Good Beginnings..

 

Its not often you find a Jacotey bike, and from the first moment I really liked it. Great colour, Vitus 788 frame, custom built by a boutique frame builder in Picardy, a nicely put-together bike. Jacotey retired in 2016 as a well known shop owner in Picquigny in Picardy, running the shop for 36 years, and the fact that these bikes are no longer being made just adds more kudos to owning one. This bike was built in 1982, just at the time when French bikes were starting to be built to ISO specifications, losing the great cycling country of France the tradition of having their own threading and sizing standards. And threading, as I was about to discover, was to be a major flaw underneath the nice exterior of this very bike.

 

 

Is it a Solida, is it a Stronglight..?

 

How Can it be Loose when it’s so Tight..?

 

This is the question that was plaguing me and keeping me stressed about this bike. But before this, I have to say that the bike, once tuned up and cleaned, rode really well: it was quiet and comfortable, a light and agile ride with no sense that it had been out of service for years. It came to life on the road. But here’s the thing: there was a slight rattle in the headset, and I have to say, rattles in headsets really get on my nerves. I can’t ride a bike with that little bit of play and that inner rattle every time you go over a bump. A quick tightening of the headset cup, I thought, should do the trick. How wrong I was.

 

 

A Wrong Turn

 

You know you’ve got a major problem when you end up using a tool that doesn’t belong in a bike workshop.
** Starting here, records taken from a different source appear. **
Lemma raised_step s ch current l s' st i :
  0 ≤ ch < 2 → 0 ≤ i < 3 → i ∉ l → raised s ch current l s' →
  raised s ch current (l ++ [i])
    (if negb ((channel_compare_fired s' !% ch) !% i) && ((tmr_live s' !% ch) !% i =? current) then
       (s' <| tsr := aset (tsr s') ch (Z.lor (tsr s' !% ch) (BIT i)) |>
           <| channel_compare_fired := aset (channel_compare_fired s') ch (aset (channel_compare_fired s' !% ch) i true) |>,
        Z.lor st (BIT i))
     else (s', st)).1.
Proof.
  intros Hch Hi Hn [[Ok1 Ok2 Ok3 Ok4] Ht Ho Hf Hb]. rewrite Hf, Ht by (done || lia). fold (hit s ch current i).
  assert (∀ j, bool_decide (j ∈ l ++ [i]) = bool_decide (j ∈ l) || (i =? j)) as Hmem.
  { intros j. destruct (Z.eqb_spec i j) as [->|].
    - rewrite orb_true_r. apply bool_decide_eq_true_2. set_solver.
    - rewrite orb_false_r. apply bool_decide_ext. set_solver. }
  destruct (hit s ch current i) eqn:Eh; cbn [fst].
  - split; [|done|done| |].
    + split; cbn [channel_timer tsr channel_compare_fired set_field]; rewrite ?aset_length; try done.
      intros c Hc. destruct (decide (c = ch)) as [->|].
      * rewrite aget_aset_eq, aset_length by (rewrite Ok3; lia). by apply Ok4.
      * rewrite aget_aset_ne by lia. by apply Ok4.
    + intros j Hj Hj0. cbn [channel_compare_fired set_field]. rewrite aget_aset_eq by (rewrite Ok3; lia).
      rewrite aget_aset_ne by set_solver by lia. apply Hf; [set_solver|done].
    + intros j Hj. cbn [tsr set_field]. rewrite aget_aset_eq by (rewrite Ok2; lia). rewrite Z.lor_spec, BIT_spec, Hb, Hmem by lia.
      destruct (Z.eqb_spec i j) as [<-|]; [|by rewrite !orb_false_r]. by rewrite Eh, !orb_true_r.
  - split; [by split|done|done| |].
    + intros j Hj Hj0. apply Hf; [set_solver|done].
    + intros j Hj. rewrite Hb, Hmem by done. destruct (Z.eqb_spec i j) as [<-|]; [|by rewrite orb_false_r].
      by rewrite Eh, !andb_false_r.
Qed.

Lemma raise_spec s ch current : timer_ok s → 0 ≤ ch < 2 → raised s ch current [0; 1; 2] (raise_compares s ch current).1.
Proof.
  intros Hok Hch. unfold raise_compares. cbn [foldl].
  assert (raised s ch current [] s) as H0 by (split; try done; intros j Hj; by rewrite orb_false_r).
  apply (raised_step s ch current [] s 0 0 Hch ltac:(lia) ltac:(set_solver)) in H0.
  match type of H0 with raised _ _ _ _ (?x.1) => set (x0 := x) in * end.
  change (if negb (channel_compare_fired s !% ch !% 0) && _ then _ else _) with x0. destruct x0 as [s0 st0]. cbn [fst] in H0.
  apply (raised_step s ch current [0] s0 st0 1 Hch ltac:(lia) ltac:(set_solver)) in H0.
  match type of H0 with raised _ _ _ _ (?x.1) => destruct x as [s1 st1] end. cbn [fst] in H0.
  by apply (raised_step s ch current [0; 1] s1 st1 2 Hch ltac:(lia) ltac:(set_solver)) in H0.
Qed.

(** What an event does to the status, the enables and the line. *)
Lemma event_status s ch now :
  timer_ok s → 0 ≤ ch < 2 →
  let s' := bl808_timer_channel_event s ch now in
  (clock_enabled s', reset_asserted s', tier s', tilr s') = (clock_enabled s, reset_asserted s, tier s, tilr s) ∧
  ∀ i, 0 ≤ i < 3 → Z.testbit (tsr s' !% ch) i =
    Z.testbit (tsr s !% ch) i || hit s ch (bl808_timer_channel_now s ch now) i.
Proof.
  intros Hok Hch s'. pose proof (raise_spec s ch (bl808_timer_channel_now s ch now) Hok Hch) as Hr.
  set (v := λ x : BL808TimerState, (clock_enabled x, reset_asserted x, tier x, tilr x, tsr x)).
  assert (v s' = v (raise_compares s ch (bl808_timer_channel_now s ch now)).1) as Hv.
  { unfold s', bl808_timer_channel_event. cbv zeta. destruct (raise_compares s ch _) as [s1 st]. cbn [fst].
    assert (∀ x, v (bl808_timer_channel_reschedule x ch now) = v x) as H1
      by (intros x; unfold bl808_timer_channel_reschedule; by repeat case_match).
    assert (∀ x, v (bl808_timer_channel_pulse_irq x ch) = v x) as H2
      by (intros x; unfold bl808_timer_channel_pulse_irq; by case_match).
    rewrite H1. change (v (bl808_timer_update_irq ?x)) with (v x).
    case_match; rewrite ?H2; (case_match; [by repeat case_match|]; by repeat case_match). }
  destruct Hr as [_ _ Ho _ Hb]. unfold v in Hv. injection Hv as V1 V2 V3 V4 V5. split.
  - rewrite V1, V2, V3, V4. exact Ho.
  - intros i Hi. rewrite V5, Hb by lia. rewrite bool_decide_eq_true_2; [done|].
    assert (i = 0 ∨ i = 1 ∨ i = 2) by lia. set_solver.
Qed.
I started out removing the lock nut of the headset, which was stiff but came off with some effort. However, the race, which contains the bearings and so is often the culprit of a loose headset, was rock solid stuck. My grip wrench had no chance of loosening it, and my self-grip wrench wasn’t quite big enough to lock the race in its jaws. I sprayed penetrating oil ( not a big fan ) and tried for an hour, slowly eroding the serrated edge of the cup as the wrench constantly slipped, leaving me seriously at risk of losing this battle.

 

The Race and Fork Threads

 

Stop, or Keep Going?

 

So, the question remained: how could the headset be so loose if the race and lock nut were on so tightly? After another failed attempt to loosen the race, I gave up and decided I’d have to live with the rattle. I replaced everything back on the bike as I had the stem and bars out and the front brake off. I was walking dejected fly through the garage when I saw a giant wrench that my father used to use in the 1970’s for serious stuff, I don’t know what, but immediately I got back to the bike and set it to work. Eureka, with a huge effort the race began to move. I thought it may have been an illusion, was it really turning? It was, but it took another two dozen of these mega effort turns to remove the race, all the way to the very top if the threads.

 

The Giant Wrench that did the Job

 

Who’s to Blame?

 

Luckily, I didn’t damage the top tube or headset using this big tool, but I instinctively knew that something so hard to turn on its threads would probably be impossible to screw back, and this was exactly the case. I regreased the bearings and tried cleaning the threads, but when I tried to turn the race back on it got stuck on the third turn. After so much gripping in the jaws of the wrench, the race had lost much of its serrated edge, making the return ticket of this race totally useless. I did, nevertheless, deduce why the headset had the rattle: the race had been put on cross threaded, so it never reached the necessary position on the steerer. The person who did it, tried with all his force to tighten it on to the cup, but it was always slightly loose. It could very well be the fault of the frame builder, because looking at the fork threads, they were badly made, already damaged, and I don’t believe the race could have ever been removed before. Hard to pinpoint it, but a likely possibility, in my view.

 

The Damaged Threads

 

Lesson Learned

 

Perhpas the moral of the story is: if it’s 90% fine, don’t fix it. But I don’t think so. It had to be fixed. The rattle would have just got worse over time, and I don’t believe it was roadworthy with it. Now, from being cleaned and so very nearly riding the local streets, this Jacotey is in pieces, waiting for it’s fork threads to be retapped. How much it will cost, I’m not sure, but I’ll update this page when I get it done, as I believe this bike deserves to be back on the road.